Directions: From the data below, copy out every line in which the word "Reaction" occurs.

Dataset extract:
━━━━━━━━━━━━━━━━━━━━━━━━━━━━━━

(** * xflight: the in-flight promise registry

    A shallow embedding of the class [Inflight] of [src/index.ts] (the
    TypeScript implementation) and of [lib/index.js] (the CommonJS one),
    with the properties of its methods.

    Conventions of the embedding.
    - A JavaScript number is an integer-valued double, written as the
      integer in [Z] that it is, or NaN.  The registry counts entries
      and subtracts millisecond timestamps; a subtraction gives the
      double nearest to the exact difference ([to_double]), so it is
      exact as long as the difference is at most 2^53 in magnitude.
    - The object [_inflights] is used as a string-keyed table.  Its own
      properties are a list in property order (the order in which
      [Object.values] visits them); a property may hold [undefined],
      which is what [remove] leaves behind.
    - [_inflights] is created as [{}], so a key that is no own property
      is looked up in [Object.prototype]: [this._inflights[key]] is then
      a built-in function for the names of its members
      (["toString"], ["constructor"], ...), [Object.prototype] itself
      for ["__proto__"], and [undefined] otherwise.  The only property
      that the registry ever writes on these built-in objects is
      [lastXTime]; the world records those writes, and a [lastXTime]
      written on [Object.prototype] is in turn what the key
      ["lastXTime"] inherits.
    - Promises live in a heap of promise objects; a promise value is its
      address, so "the identical promise" is equality of addresses.  The
      callbacks that the registry attaches are the closures
      [() => this.remove(key)], kept in first-order form.
    - [Date.now()] reads a clock that may advance between two reads.
    - A method is a function from the world to a completion (normal
      result or thrown value) and the world it leaves; what a method
      changed before it throws stays changed, as in JavaScript. *)

From Stdlib Require Import ZArith String Ascii DecimalString List Lia.
From stdpp Require Import base list strings.

Open Scope Z_scope.

(** ** Values *)

(** The JavaScript values that reach the registry.  [VObject t] is an
    object that is not a promise, whose property [then] holds the value
    [t] ([VUndefined] when it has none); no value of this type is a
    function, so such a [then] is never callable.  [VPromise p] is the
    promise object at address [p].  [VInflight] is the registry instance
    ([this]). *)
Inductive JsValue : Type :=
| VUndefined
| VNull
| VBoolean (b : bool)
| VNumber (n : Z)
| VNaN
| VString (s : string)
| VError (name message : string)
| VObject (then_ : JsValue)
| VPromise (p : nat)
| VInflight.

(** ToBoolean. *)
Definition truthy (v : JsValue) : bool :=
  match v with
  | VUndefined | VNull | VNaN => false
  | VBoolean b => b
  | VNumber n => negb (n =? 0)
  | VString s => negb (String.eqb s "")
  | VError _ _ | VObject _ | VPromise _ | VInflight => true
  end.

(** What reading [p.then] gives on a value [p] that is not nullish. *)
Inductive ThenProperty : Type :=
| ThenFunction
| ThenValue (v : JsValue).

Definition get_then (p : JsValue) : ThenProperty :=
  match p with
  | VPromise _ => ThenFunction
  | VObject t => ThenValue t
  | _ => ThenValue VUndefined
  end.

(** [typeof p.then === "function"] *)
Definition typeof_then_is_function (p : JsValue) : bool :=
  match get_then p with
  | ThenFunction => true
  | ThenValue _ => false
  end.

(** ToBoolean of [p.then] *)
Definition then_truthy (p : JsValue) : bool :=
  match get_then p with
  | ThenFunction => true
  | ThenValue t => truthy t
  end.

(** [`${n}`] for an integer. *)
Definition number_to_string (n : Z) : string :=
  NilZero.string_of_int (Z.to_int n).

(** The double nearest to the integer [z], ties going to the even
    significand of 53 bits: what an operation on doubles returns when
    its exact result is [z].  Up to 2^53 in magnitude every integer is
    a double. *)
Definition to_double (z : Z) : Z :=
  let a := Z.abs z in
  let e := Z.log2 a - 52 in
  if e <=? 0 then z
  else
    let q := Z.shiftr a e in
    let r := a - Z.shiftl q e in
    let half := Z.shiftl 1 (e - 1) in
    let q' := if r <? half then q
              else if half <? r then q + 1
              else if Z.even q then q else q + 1 in
    Z.sgn z * Z.shiftl q' e.

(** [a - b], where [b] may be [undefined] ([None]): NaN then. *)
Definition minus (a : Z) (b : option Z) : JsValue :=
  match b with
  | Some n => VNumber (to_double (a - n))
  | None => VNaN
  end.

(** ** The table [_inflights] *)

Record InflightItem : Type := mkItem {
  start : Z;
  lastXTime : Z;
  value : JsValue
}.

(** An own property of [_inflights]: its key and what it holds, an item
    or [undefined] ([None]). *)
Definition Props : Type := list (string * option InflightItem).

(** The item that the own property [key] holds: [None] when there is no
    such own property, or when it holds [undefined]. *)
Fixpoint get_prop (o : Props) (key : string) : option InflightItem :=
  match o with
  | [] => None
  | (k, s) :: o' => if String.eqb k key then s else get_prop o' key
  end.

(** [Object.hasOwn(o, key)] *)
Fixpoint has_own (o : Props) (key : string) : bool :=
  match o with
  | [] => false
  | (k, _) :: o' => if String.eqb k key then true else has_own o' key
  end.

(** Property order: array indices (canonical decimal strings below
    2^32 - 1) come first, in ascending order, then the other keys in
    creation order. *)
Definition digit_of (c : ascii) : option N :=
  let n := N_of_ascii c in
  if ((48 <=? n) && (n <=? 57))%N then Some (n - 48)%N else None.

Fixpoint digits_value (s : string) (acc : N) : option N :=
  match s with
  | EmptyString => Some acc
  | String c s' =>
      match digit_of c with
      | Some d => digits_value s' (10 * acc + d)%N
      | None => None
      end
  end.

Definition array_index (key : string) : option N :=
  match key with
  | EmptyString => None
  | String c rest =>
      if Ascii.eqb c "0"%char && negb (String.eqb rest "") then None
      else match digits_value key 0%N with
           | Some n => if (n <? 4294967295)%N then Some n else None
           | None => None
           end
  end.

Fixpoint replace_prop (o : Props) (key : string) (s : option InflightItem) : Props :=
  match o with
  | [] => []
  | (k, s0) :: o' =>
      if String.eqb k key then (k, s) :: o' else (k, s0) :: replace_prop o' key s
  end.

Fixpoint insert_index (n : N) (key : string) (s : option InflightItem) (o : Props) : Props :=
  match o with
  | [] => [(key, s)]
  | (k, s0) :: o' =>
      match array_index k with
      | Some m => if (m <? n)%N then (k, s0) :: insert_index n key s o'
                  else (key, s) :: (k, s0) :: o'
      | None => (key, s) :: (k, s0) :: o'
      end
  end.

(** [o[key] = s] as the definition of a data property: an own property
    is overwritten in place, a new one takes its place in property
    order. *)
Definition set_prop (o : Props) (key : string) (s : option InflightItem) : Props :=
  if has_own o key then replace_prop o key s
  else match array_index key with
       | Some n => insert_index n key s o
       | None => o ++ [(key, s)]
       end.

(** [o[key] = undefined] on an object whose prototype is
    [Object.prototype].  The name ["__proto__"] is an accessor there:
    unless the object has an own property of that name, the assignment
    calls the setter, which ignores a value that is neither an object
    nor [null].  Every other name gets an own property. *)
Definition assign_undefined (o : Props) (key : string) : Props :=
  if negb (has_own o key) && String.eqb key "__proto__" then o
  else set_prop o key None.

(** The keys whose property holds an item, in property order. *)
Fixpoint tracked_keys (o : Props) : list string :=
  match o with
  | [] => []
  | (k, Some _) :: o' => k :: tracked_keys o'
  | (k, None) :: o' => tracked_keys o'
  end.

(** ** What the table inherits *)

(** The function-valued members of [Object.prototype]. *)
Definition Object_prototype_functions : list string :=
  ["constructor"; "__defineGetter__"; "__defineSetter__"; "hasOwnProperty";
   "__lookupGetter__"; "__lookupSetter__"; "isPrototypeOf";
   "propertyIsEnumerable"; "toString"; "valueOf"; "toLocaleString"]%string.

Definition is_Object_prototype_function (key : string) : bool :=
  existsb (String.eqb key) Object_prototype_functions.

(** The built-in objects that a lookup in the table can return:
    [Object.prototype] itself (what the accessor [__proto__] gives), and
    the function that is its member of a given name. *)
Inductive Builtin : Type :=
| ObjectPrototype
| PrototypeFunction (name : string).

Definition Builtin_eqb (a b : Builtin) : bool :=
  match a, b with
  | ObjectPrototype, ObjectPrototype => true
  | PrototypeFunction m, PrototypeFunction n => String.eqb m n
  | _, _ => false
  end.

(** The own properties [lastXTime] that have been written on built-in
    objects, latest first. *)
Definition Written : Type := list (Builtin * Z).

Fixpoint own_lastXTime (l : Written) (b : Builtin) : option Z :=
  match l with
  | [] => None
  | (b0, t) :: l' => if Builtin_eqb b0 b then Some t else own_lastXTime l' b
  end.

(** [b.lastXTime]: the object's own property, or else that of
    [Object.prototype], which every built-in object inherits from. *)
Definition builtin_lastXTime (l : Written) (b : Builtin) : option Z :=
  match own_lastXTime l b with
  | Some t => Some t
  | None => own_lastXTime l ObjectPrototype
  end.

(** What [this._inflights[key]] gives. *)
Inductive Found : Type :=
| FUndefined
| FItem (x : InflightItem)
| FBuiltin (b : Builtin)
| FNumber (n : Z).

(** The lookup of a key that is no own property, in [Object.prototype]. *)
Definition inherited (l : Written) (key : string) : Found :=
  if String.eqb key "__proto__" then FBuiltin ObjectPrototype
  else if is_Object_prototype_function key then FBuiltin (PrototypeFunction key)
  else if String.eqb key "lastXTime" then
    match own_lastXTime l ObjectPrototype with
    | Some t => FNumber t
    | None => FUndefined
    end
  else FUndefined.

(** [o[key]] for an object [o] with the own properties [props] and the
    prototype [Object.prototype]. *)
Definition lookup_in (props : Props) (l : Written) (key : string) : Found :=
  if has_own props key then
    match get_prop props key with
    | Some x => FItem x
    | None => FUndefined
    end
  else inherited l key.

(** ToBoolean of what was found. *)
Definition found_truthy (x : Found) : bool :=
  match x with
  | FUndefined => false
  | FItem _ | FBuiltin _ => true
  | FNumber n => negb (n =? 0)
  end.

(** [x === undefined] *)
Definition is_undefined (x : Found) : bool :=
  match x with
  | FUndefined => true
  | _ => false
  end.

(** [x.value] and [x.start] for an [x] that is not [undefined]: only an
    item has them. *)
Definition found_value (x : Found) : JsValue :=
  match x with
  | FItem i => value i
  | _ => VUndefined
  end.

Definition found_start (x : Found) : option Z :=
  match x with
  | FItem i => Some (start i)
  | _ => None
  end.

(** [x && e]: [x] itself when it is falsy ([undefined], or the number
    0), else [e]. *)
Definition and_value (x : Found) (e : JsValue) : JsValue :=
  match x with
  | FUndefined => VUndefined
  | FNumber n => if n =? 0 then VNumber n else e
  | FItem _ | FBuiltin _ => e
  end.

Definition and_number (x : Found) (e : option Z) : option Z :=
  match x with
  | FUndefined => None
  | FNumber n => if n =? 0 then Some n else e
  | FItem _ | FBuiltin _ => e
  end.

(** ** Promise objects, the registry and the world *)

(** A Promise implementation: the platform's own, the export of an
    optional module, or some other constructor supplied by the caller. *)
Inductive PromiseConstructor : Type :=
| GlobalPromise
| Required (module : string)
| Supplied (tag : nat).

Inductive PromiseState : Type :=
| Pending
| Fulfilled (v : JsValue)
| Rejected (reason : JsValue).

(** The closure [() => this.remove(key)]. *)
Inductive Callback : Type :=
| RemoveKey (key : string).

(** What [p.then(onFulfilled, onRejected)] records on a pending [p];
    [derived] is the promise that [then] returned. *)
Record Reaction : Type := mkReaction {
  onFulfilled : Callback;
  onRejected : Callback;
  derived : nat
}.

Record PromiseObject : Type := mkPromise {
  made_by : PromiseConstructor;
  state : PromiseState;
  reactions : list Reaction
}.

(** A callback that is due, with its argument and the derived promise
    that its completion settles. *)
Record Job : Type := mkJob {
  callback : Callback;
  argument : JsValue;
  target : nat
}.

Record Inflight : Type := mkInflight {
  _count : Z;
  _inflights : Props;
  Promise : PromiseConstructor
}.

Record World : Type := mkWorld {
  this : Inflight;
  heap : list PromiseObject;
  jobs : list Job;
  clock : nat -> Z;
  reads : nat;
  written : Written
}.

Definition with_this (o : Inflight) (w : World) : World :=
  mkWorld o (heap w) (jobs w) (clock w) (reads w) (written w).

Definition with_heap (h : list PromiseObject) (w : World) : World :=
  mkWorld (this w) h (jobs w) (clock w) (reads w) (written w).

Definition with_jobs (js : list Job) (w : World) : World :=
  mkWorld (this w) (heap w) js (clock w) (reads w) (written w).

Definition with_written (l : Written) (w : World) : World :=
  mkWorld (this w) (heap w) (jobs w) (clock w) (reads w) l.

━━━━━━━━━━━━━━━━━━━━━━━━━━━━━━

Exercise answer:
Record Reaction : Type := mkReaction {
  reactions : list Reaction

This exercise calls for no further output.